The problem:
Line by line, write out the material exactly.

Data to process:

(** * AutoSub: caption normalization, active-segment lookup and burned export

    A shallow embedding of the caption pipeline of the AutoSub sources:

    - [services/geminiService.ts]: [postProcessSubtitles], and of
      [generateSubtitles] the calls on the service and the fence taken off
      its response;
    - [components/SubtitleOverlay.tsx]: the subtitle lookup of [updateUI],
      [handleSeek] and the effect run when [videoUrl] changes; the time
      labels, the volume controls, the rows of [SubtitleList] and the
      captions of [SubtitleOverlay];
    - [App.tsx]: [downloadSRT], [processSelectedFile], [handleExportBurned]
      with [drawText] and [drawFrame], [cancelExport] and the recorder
      handlers;
    - [types.ts]: the main process script that follows the types.

    Conventions of the embedding.

    - A JavaScript [number] holding a time in seconds is an exact rational
      ([Q]) and the arithmetic on times is exact; NaN and the infinities
      are not modelled.  The quotients and the product that give the target
      dimensions of the export, whose operands are whole numbers, are
      rounded to double precision ([Double.binary64]).  Pixel sizes, indices
      and the values of the style sliders are integers ([Z]).
    - A JavaScript object is a location in a store; an array of objects is a
      list of locations.  Two occurrences of a location are two references to
      one object, so a field write through either is seen through both.
    - Strings are byte strings (UTF-8): the line feed is the byte 10.  The
      text of a response is a list of UTF-16 code units. *)

From Stdlib Require Import ZArith QArith Qround Lia Lqa List Bool.
From Stdlib Require Import Ascii String DecimalString DecimalZ Qabs Qpower.
From Stdlib Require Import Sorting.Sorted Sorting.Permutation.
From stdpp Require Import base option list gmap.

Import ListNotations.
Local Open Scope Q_scope.

(** ** The data model ([types.ts]) *)

Record SubtitleSegment : Type := mkSegment {
  startTime : Q;
  endTime : Q;
  english : string;
  chinese : string
}.

#[export] Instance SubtitleSegment_inhabited : Inhabited SubtitleSegment :=
  populate (mkSegment 0 0 EmptyString EmptyString).

(** Object identity. *)
Definition loc : Type := nat.

(** The object store: which segment object lives at which location. *)
Abbreviation Store := (gmap loc SubtitleSegment).

(** Boolean readings of the comparisons the sources use on numbers. *)
Definition Qleb (x y : Q) : bool := Qle_bool x y.
Definition Qltb (x y : Q) : bool := negb (Qle_bool y x).

(** ** Normalization ([postProcessSubtitles], geminiService.ts 20-64) *)

Module Normalize.

(** [obj.startTime] and [obj.endTime] read through a reference. *)
Definition start_of (σ : Store) (l : loc) : Q := startTime (σ !!! l).
Definition end_of (σ : Store) (l : loc) : Q := endTime (σ !!! l).

(** [obj.endTime = v]: an in-place field write.  A reference always names
    a live object; on a location the store does not hold, which no program
    can reach, the write makes the default object appear there. *)
Definition set_endTime (σ : Store) (l : loc) (v : Q) : Store :=
  let s := σ !!! l in
  <[l := mkSegment (startTime s) v (english s) (chinese s)]> σ.

(** [[...subtitles].sort((a, b) => a.startTime - b.startTime)].
    [Array.prototype.sort] is stable, so its result is the one stable
    arrangement by [startTime]; it is computed here by insertion.  The element
    [x] moves past [y] exactly when the comparator is positive on [(x, y)],
    that is when [y.startTime < x.startTime]. *)
Fixpoint sort_insert (σ : Store) (x : loc) (l : list loc) : list loc :=
  match l with
  | [] => [x]
  | y :: l' =>
      if Qltb (start_of σ y) (start_of σ x)
      then y :: sort_insert σ x l'
      else x :: y :: l'
  end.

Definition sort_by_startTime (σ : Store) (subtitles : list loc) : list loc :=
  foldr (sort_insert σ) [] subtitles.

(** The first loop (lines 31-40): clamp degenerate spans, push onto
    [processed].  Times being rationals, the sum is the exact one; the
    double the code writes is above [startTime] as well, for start times
    below 2^53 in magnitude ([binary64_sum_above]). *)
Fixpoint clamp_loop (σ : Store) (sorted processed : list loc)
  : Store * list loc :=
  match sorted with
  | [] => (σ, processed)
  | segment :: rest =>
      let σ' :=
        if Qleb (end_of σ segment) (start_of σ segment)
        then set_endTime σ segment (start_of σ segment + 1.5)
        else σ in
      clamp_loop σ' rest (processed ++ [segment])
  end.

(** The second loop (lines 43-61): trim [current] where it runs into
    [next].  Both arms of the inner test perform the same assignment, as in
    the source. *)
Fixpoint trim_loop (σ : Store) (processed : list loc) : Store :=
  match processed with
  | current :: ((next :: _) as rest) =>
      let σ' :=
        if Qltb (start_of σ next) (end_of σ current)
        then
          if Qltb (end_of σ current - start_of σ next) 1
          then set_endTime σ current (start_of σ next)
          else set_endTime σ current (start_of σ next)
        else σ in
      trim_loop σ' rest
  | _ => σ
  end.

(** The function returns the array [processed]; the store it leaves behind is
    the other half of its result. *)
Definition postProcessSubtitles (σ : Store) (subtitles : list loc)
  : Store * list loc :=
  if (length subtitles =? 0)%nat then (σ, [])
  else
    let sorted := sort_by_startTime σ subtitles in
    let '(σ1, processed) := clamp_loop σ sorted [] in
    (trim_loop σ1 processed, processed).

(** The segments an array denotes in a store. *)
Definition contents (σ : Store) (a : list loc) : list SubtitleSegment :=
  map (fun l => σ !!! l) a.

(** Allocation of a fresh array of fresh objects, as [JSON.parse] does for
    the raw model output: object [i] of the array lives at location [i]. *)
Definition alloc (segs : list SubtitleSegment) : Store * list loc :=
  (list_to_map (imap (fun i s => (i, s)) segs), seq 0 (length segs)).

(** *** The normalized invariant of the data model *)

(** [adjacent R a]: [R] holds of every pair of neighbours of [a]. *)
Fixpoint adjacent (R : loc -> loc -> Prop) (a : list loc) : Prop :=
  match a with
  | x :: ((y :: _) as rest) => R x y /\ adjacent R rest
  | _ => True
  end.

Definition sorted_by_start (σ : Store) (a : list loc) : Prop :=
  adjacent (fun x y => start_of σ x <= start_of σ y) a.

Definition non_overlapping (σ : Store) (a : list loc) : Prop :=
  adjacent (fun x y => end_of σ x <= start_of σ y) a.

Definition positive_durations (σ : Store) (a : list loc) : Prop :=
  Forall (fun x => start_of σ x < end_of σ x) a.

Definition normalized (σ : Store) (a : list loc) : Prop :=
  sorted_by_start σ a /\ non_overlapping σ a /\ positive_durations σ a.

(** The same invariant as a check that runs. *)
Fixpoint adjacentb (r : loc -> loc -> bool) (a : list loc) : bool :=
  match a with
  | x :: ((y :: _) as rest) => r x y && adjacentb r rest
  | _ => true
  end.

Definition normalizedb (σ : Store) (a : list loc) : bool :=
  adjacentb (fun x y => Qleb (start_of σ x) (start_of σ y)) a
  && adjacentb (fun x y => Qleb (end_of σ x) (start_of σ y)) a
  && forallb (fun x => Qltb (start_of σ x) (end_of σ x)) a.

Answer section:
(** * AutoSub: caption normalization, active-segment lookup and burned export

    A shallow embedding of the caption pipeline of the AutoSub sources:

    - [services/geminiService.ts]: [postProcessSubtitles], and of
      [generateSubtitles] the calls on the service and the fence taken off
      its response;
    - [components/SubtitleOverlay.tsx]: the subtitle lookup of [updateUI],
      [handleSeek] and the effect run when [videoUrl] changes; the time
      labels, the volume controls, the rows of [SubtitleList] and the
      captions of [SubtitleOverlay];
    - [App.tsx]: [downloadSRT], [processSelectedFile], [handleExportBurned]
      with [drawText] and [drawFrame], [cancelExport] and the recorder
      handlers;
    - [types.ts]: the main process script that follows the types.

    Conventions of the embedding.

    - A JavaScript [number] holding a time in seconds is an exact rational
      ([Q]) and the arithmetic on times is exact; NaN and the infinities
      are not modelled.  The quotients and the product that give the target
      dimensions of the export, whose operands are whole numbers, are
      rounded to double precision ([Double.binary64]).  Pixel sizes, indices
      and the values of the style sliders are integers ([Z]).
    - A JavaScript object is a location in a store; an array of objects is a
      list of locations.  Two occurrences of a location are two references to
      one object, so a field write through either is seen through both.
    - Strings are byte strings (UTF-8): the line feed is the byte 10.  The
      text of a response is a list of UTF-16 code units. *)

From Stdlib Require Import ZArith QArith Qround Lia Lqa List Bool.
From Stdlib Require Import Ascii String DecimalString DecimalZ Qabs Qpower.
From Stdlib Require Import Sorting.Sorted Sorting.Permutation.
From stdpp Require Import base option list gmap.

Import ListNotations.
Local Open Scope Q_scope.

(** ** The data model ([types.ts]) *)

Record SubtitleSegment : Type := mkSegment {
  startTime : Q;
  endTime : Q;
  english : string;
  chinese : string
}.

#[export] Instance SubtitleSegment_inhabited : Inhabited SubtitleSegment :=
  populate (mkSegment 0 0 EmptyString EmptyString).

(** Object identity. *)
Definition loc : Type := nat.

(** The object store: which segment object lives at which location. *)
Abbreviation Store := (gmap loc SubtitleSegment).

(** Boolean readings of the comparisons the sources use on numbers. *)
Definition Qleb (x y : Q) : bool := Qle_bool x y.
Definition Qltb (x y : Q) : bool := negb (Qle_bool y x).

(** ** Normalization ([postProcessSubtitles], geminiService.ts 20-64) *)

Module Normalize.

(** [obj.startTime] and [obj.endTime] read through a reference. *)
Definition start_of (σ : Store) (l : loc) : Q := startTime (σ !!! l).
Definition end_of (σ : Store) (l : loc) : Q := endTime (σ !!! l).

(** [obj.endTime = v]: an in-place field write.  A reference always names
    a live object; on a location the store does not hold, which no program
    can reach, the write makes the default object appear there. *)
Definition set_endTime (σ : Store) (l : loc) (v : Q) : Store :=
  let s := σ !!! l in
  <[l := mkSegment (startTime s) v (english s) (chinese s)]> σ.

(** [[...subtitles].sort((a, b) => a.startTime - b.startTime)].
    [Array.prototype.sort] is stable, so its result is the one stable
    arrangement by [startTime]; it is computed here by insertion.  The element
    [x] moves past [y] exactly when the comparator is positive on [(x, y)],
    that is when [y.startTime < x.startTime]. *)
Fixpoint sort_insert (σ : Store) (x : loc) (l : list loc) : list loc :=
  match l with
  | [] => [x]
  | y :: l' =>
      if Qltb (start_of σ y) (start_of σ x)
      then y :: sort_insert σ x l'
      else x :: y :: l'
  end.

Definition sort_by_startTime (σ : Store) (subtitles : list loc) : list loc :=
  foldr (sort_insert σ) [] subtitles.

(** The first loop (lines 31-40): clamp degenerate spans, push onto
    [processed].  Times being rationals, the sum is the exact one; the
    double the code writes is above [startTime] as well, for start times
    below 2^53 in magnitude ([binary64_sum_above]). *)
Fixpoint clamp_loop (σ : Store) (sorted processed : list loc)
  : Store * list loc :=
  match sorted with
  | [] => (σ, processed)
  | segment :: rest =>
      let σ' :=
        if Qleb (end_of σ segment) (start_of σ segment)
        then set_endTime σ segment (start_of σ segment + 1.5)
        else σ in
      clamp_loop σ' rest (processed ++ [segment])
  end.

(** The second loop (lines 43-61): trim [current] where it runs into
    [next].  Both arms of the inner test perform the same assignment, as in
    the source. *)
Fixpoint trim_loop (σ : Store) (processed : list loc) : Store :=
  match processed with
  | current :: ((next :: _) as rest) =>
      let σ' :=
        if Qltb (start_of σ next) (end_of σ current)
        then
          if Qltb (end_of σ current - start_of σ next) 1
          then set_endTime σ current (start_of σ next)
          else set_endTime σ current (start_of σ next)
        else σ in
      trim_loop σ' rest
  | _ => σ
  end.

(** The function returns the array [processed]; the store it leaves behind is
    the other half of its result. *)
Definition postProcessSubtitles (σ : Store) (subtitles : list loc)
  : Store * list loc :=
  if (length subtitles =? 0)%nat then (σ, [])
  else
    let sorted := sort_by_startTime σ subtitles in
    let '(σ1, processed) := clamp_loop σ sorted [] in
    (trim_loop σ1 processed, processed).

(** The segments an array denotes in a store. *)
Definition contents (σ : Store) (a : list loc) : list SubtitleSegment :=
  map (fun l => σ !!! l) a.

(** Allocation of a fresh array of fresh objects, as [JSON.parse] does for
    the raw model output: object [i] of the array lives at location [i]. *)
Definition alloc (segs : list SubtitleSegment) : Store * list loc :=
  (list_to_map (imap (fun i s => (i, s)) segs), seq 0 (length segs)).

(** *** The normalized invariant of the data model *)

(** [adjacent R a]: [R] holds of every pair of neighbours of [a]. *)
Fixpoint adjacent (R : loc -> loc -> Prop) (a : list loc) : Prop :=
  match a with
  | x :: ((y :: _) as rest) => R x y /\ adjacent R rest
  | _ => True
  end.

Definition sorted_by_start (σ : Store) (a : list loc) : Prop :=
  adjacent (fun x y => start_of σ x <= start_of σ y) a.

Definition non_overlapping (σ : Store) (a : list loc) : Prop :=
  adjacent (fun x y => end_of σ x <= start_of σ y) a.

Definition positive_durations (σ : Store) (a : list loc) : Prop :=
  Forall (fun x => start_of σ x < end_of σ x) a.

Definition normalized (σ : Store) (a : list loc) : Prop :=
  sorted_by_start σ a /\ non_overlapping σ a /\ positive_durations σ a.

(** The same invariant as a check that runs. *)
Fixpoint adjacentb (r : loc -> loc -> bool) (a : list loc) : bool :=
  match a with
  | x :: ((y :: _) as rest) => r x y && adjacentb r rest
  | _ => true
  end.

Definition normalizedb (σ : Store) (a : list loc) : bool :=
  adjacentb (fun x y => Qleb (start_of σ x) (start_of σ y)) a
  && adjacentb (fun x y => Qleb (end_of σ x) (start_of σ y)) a
  && forallb (fun x => Qltb (start_of σ x) (end_of σ x)) a.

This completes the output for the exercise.